К истории слепого из Пюизо и Саундерсона я мог бы прибавить историю Дидима Александрийского, Евсевия Азиатского, Никеза из Мехлина и нескольких других лиц, которые, будучи лишены одного чувства, все же настолько возвышались над остальными людьми, что поэты могли, не впадая в преувеличение, говорить, будто завистливые боги лишили их зрения из страха иметь среди смертных равных себе. Ведь кем был знаменитый Тиресий, которому были открыты тайны богов и который обладал даром предсказывать будущее, как не слепым философом, память о котором сохранила нам легенда? Но не будем удаляться от Саундерсона и последуем за этим замечательным человеком до его могилы.
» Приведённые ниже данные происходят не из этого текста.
(* ===== verification/Download.v ===== *)
(** * Download: what the server fetches for a user

    Models [api/storage_download_client.go]: names of files, addresses that are
    never dialled, the client that checks them for every connection and every
    redirect, and the copy into a new file.  [net/url], the resolver, the network
    and the other end are parameters, each question to the resolver answered on
    its own; so are the floats of progress and speed. *)

From S2P Require Export Jobs ImgSafe.
Open Scope Z_scope.

(** ** Names *)

Definition has_any (l : list ascii) (s : string) : bool := existsb (fun c => contains_byte c s) l.

Definition safeISOFilename (name : string) : res string string :=
  let trimmed := trim_space name in
  if String.eqb trimmed "" then Err "filename is required"
  else if has_any ["/"; "\"]%char trimmed then Err "filename must not contain path separators"
  else if contains_str ".." trimmed then Err "filename must not contain '..'"
  else if has_any ["000"; "010"; "013"; "009"]%char trimmed then Err "filename contains invalid characters"
  else
    let cleaned := Base trimmed in
    if String.eqb cleaned "" || String.eqb cleaned "." || String.eqb cleaned "/" then Err "invalid filename" else Ok cleaned.

(** ** New files *)

Inductive create_err := BadFileName | NotCreated | Taken.
(** [os.O_EXCL]: the empty file, unless there is one of the name. *)
Definition CreateExclusive (create_ok : bool) (destPath : string) (files : gmap string string) : res create_err (gmap string string) :=
  if negb (exclusive_name (Base destPath)) then Err BadFileName
  else if negb create_ok then Err NotCreated
  else match files !! destPath with Some _ => Err Taken | None => Ok (<[destPath := ""]> files) end.

(** ** Addresses *)

(** The bytes of an IPv4 and of an IPv6 address. *)
Definition b4 (i : Z) (v : Z) : Z := Z.land (Z.shiftr v (24 - 8 * i)) 255.
Definition b16 (i : Z) (a : ip) : Z := Z.land (Z.shiftr a (120 - 8 * i)) 255.

(** Of package [net]. *)
Definition IsLinkLocalUnicast (a : ip) : bool :=
  match to4 a with
  | Some v => (b4 0 v =? 169) && (b4 1 v =? 254)
  | None => (b16 0 a =? 254) && (Z.land (b16 1 a) 192 =? 128)
  end.
Definition IsLinkLocalMulticast (a : ip) : bool :=
  match to4 a with
  | Some v => (b4 0 v =? 224) && (b4 1 v =? 0) && (b4 2 v =? 0)
  | None => (b16 0 a =? 255) && (Z.land (b16 1 a) 15 =? 2)
  end.
Definition IsMulticast (a : ip) : bool :=
  match to4 a with Some v => Z.land (b4 0 v) 240 =? 224 | None => b16 0 a =? 255 end.
Definition IsUnspecified (a : ip) : bool := (a =? of4 0) || (a =? 0).
Definition IsPrivate (a : ip) : bool :=
  match to4 a with
  | Some v => (b4 0 v =? 10) || ((b4 0 v =? 172) && (Z.land (b4 1 v) 240 =? 16)) || ((b4 0 v =? 192) && (b4 1 v =? 168))
  | None => Z.land (b16 0 a) 254 =? 252
  end.

Definition isBlockedIP (a : ip) : bool :=
  if IsLoopback a || IsLinkLocalUnicast a || IsLinkLocalMulticast a || IsMulticast a || IsUnspecified a || IsPrivate a then true else
  match to4 a with
  | Some v =>
      if (b4 0 v =? 169) && (b4 1 v =? 254) then true
      else if (b4 0 v =? 100) && (64 <=? b4 1 v) && (b4 1 v <=? 127) then true
      else (b4 0 v =? 0) || ((b4 0 v =? 198) && ((b4 1 v =? 18) || (b4 1 v =? 19))) || (240 <=? b4 0 v)
  | None =>
      (b16 0 a =? 0) && (b16 1 a =? 100) && (b16 2 a =? 255) && (b16 3 a =? 155)
      && (((b16 4 a =? 0) && (b16 5 a =? 0)) || ((b16 4 a =? 0) && (b16 5 a =? 1)))
  end.

(** ** The client *)

Record URL := MkURL { Scheme : string; URL_Hostname : string; URL_Path : string }.

(** What the other end does with the n-th request: a redirect, with the scheme
    and the text of where to; a reply with its status, its length if it says one,
    its body, and whether the body was read to its end; or nothing. *)
Inductive reply := Redirect (scheme url : string) | Reply (status length : Z) (body : string) (complete : bool) | NoReply.

Section Client.
Context (ParseRequestURI : string -> option URL).
(** The resolver's answer to the n-th question; the [host:port] of a URL;
    whether an address answers; whether the n-th request uses a connection that
    is open. *)
Context (resolve : nat -> string -> option (list ip)) (address : string -> string) (answers : nat -> ip -> string -> bool)
        (reuse : nat -> bool) (serve : nat -> string -> reply).

Record Net := MkNet { asked : nat; dialled : list ip; conns : gmap string ip }.
Abbreviation op := (SE Net string).

Definition LookupIP (host : string) : op (list ip) := fun n =>
  (match resolve (asked n) host with Some l => Ok l | None => Err "lookup" end, MkNet (S (asked n)) (dialled n) (conns n)).

Definition local_name (host : string) : bool := existsb (String.eqb (to_lower host)) ["localhost"; "ip6-localhost"; "ip6-loopback"].

Definition safeDownloadURL (raw : string) : op unit :=
  match ParseRequestURI raw with
  | None => se_fail "invalid URL"
  | Some u =>
      _ ← se_guard (negb (String.eqb (Scheme u) "http") && negb (String.eqb (Scheme u) "https")) "URL scheme must be http or https";
      _ ← se_guard (String.eqb (URL_Hostname u) "") "URL must include a host";
      _ ← se_guard (local_name (URL_Hostname u)) "URL host is not allowed";
      ips ← LookupIP (URL_Hostname u);
      se_guard (existsb isBlockedIP ips) "URL resolves to a blocked address"
  end.

Definition attempt (a : ip) : op unit := fun n => (Ok tt, MkNet (asked n) (dialled n ++ [a]) (conns n)).

(** The loop of [DialContext]; [failed]: an address was tried in vain. *)
Fixpoint dial_each (port : string) (failed : bool) (ips : list ip) : op ip :=
  match ips with
  | [] => se_fail (if failed then "dial" else "connection is not allowed")
  | a :: ips =>
      if isBlockedIP a then dial_each port failed ips else
      n ← se_get;
      _ ← attempt a;
      if answers (length (dialled n)) a port then mret a else dial_each port true ips
  end.
Definition DialContext (addr : string) : op ip :=
  match SplitHostPort addr with
  | None => se_fail "address"
  | Some (host, port) => ips ← LookupIP host; dial_each port false ips
  end.

(** A connection for the n-th request. *)
Definition connect (n : nat) (addr : string) : op unit :=
  s ← se_get;
  if reuse n && bool_decide (is_Some (conns s !! addr)) then mret tt else
  a ← DialContext addr;
  se_modify (fun s => MkNet (asked s) (dialled s) (<[addr := a]> (conns s))).

Definition CheckRedirect (via : nat) (scheme url : string) : op unit :=
  _ ← se_guard (Nat.leb 10 via) "too many redirects";
  _ ← se_guard (negb (String.eqb scheme "http") && negb (String.eqb scheme "https")) "redirect to non-http scheme blocked";
  safeDownloadURL url.

(** [client.Get], the n-th request first. *)
Fixpoint fetch (fuel n : nat) (url : string) : op reply :=
  match fuel with
  | O => se_fail "too many redirects"
  | S fuel =>
      _ ← connect n (address url);
      match serve n url with
      | NoReply => se_fail "no reply"
      | Redirect scheme to => _ ← CheckRedirect (S n) scheme to; fetch fuel (S n) to
      | r => mret r
      end
  end.
(* ===== verification/Uploads.v ===== *)
(** * Uploads: images that users bring

    Models [api/storage_uploads.go], with the guards of [api/storage_pools.go]
    and [api/media_scope.go]: ISO images and disk images into a pool, archives
    with a disk in them, and downloads as jobs.  The back end, the disk, the tar
    reader and [qemu-img] are parameters; a pool is a directory of files. *)

From S2P Require Export Users Download.
From S2P Require Quota.
Open Scope Z_scope.

Definition PoolPurposeBackup : string := "backup".
Definition PoolPurposeTemplate : string := "template".

Definition purposeSuffixes : list (string * string) :=
  [("-vdi", PoolPurposeDisk); ("-discos", PoolPurposeDisk); ("-isos", PoolPurposeISO); ("-containers", PoolPurposeContainer);
   ("-contenedores", PoolPurposeContainer); ("-backups", PoolPurposeBackup); ("-plantillas", PoolPurposeTemplate);
   ("-templates", PoolPurposeTemplate)].
Definition InferPoolPurpose (name : string) : string :=
  let lower := to_lower name in
  match List.find (fun s => has_suffix s.1 lower) purposeSuffixes with
  | Some s => s.2
  | None => if contains_str "iso" lower then PoolPurposeISO else PoolPurposeDisk
  end.

Definition ISOPoolName : string := "webkvm-isos".
Definition DiskPoolName : string := "webkvm-disks".

(** What the registry says of a volume. *)
Inductive registry := Registered | Unregistered | Unclear.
Когда он умирал, к нему пригласили очень умного священника, г-на Джервеза Холмса. У них завязалась беседа о бытии божием. От нее сохранилось несколько отрывков, которые я постараюсь перевести как можно точнее,— они того стоят. Священник начал с того, что указал ему на чудеса природы.
— Ах, месье,— возразил ему слепой философ,— оставьте это прекрасное зрелище, которое было создано не для меня! Мне суждено было провести жизнь во мраке, а вы ссылаетесь на чудеса, которых я совершенно не понимаю и которые имеют доказательную силу только для вас и для тех, кто, подобно вам, видит. Если вы хотите, чтобы я верил в бога, вы должны дать мне возможность осязать его.
— Месье,— ловко возразил священник,— возложите свои руки на самого себя, и вы найдете божество в изумительном строении своих органов.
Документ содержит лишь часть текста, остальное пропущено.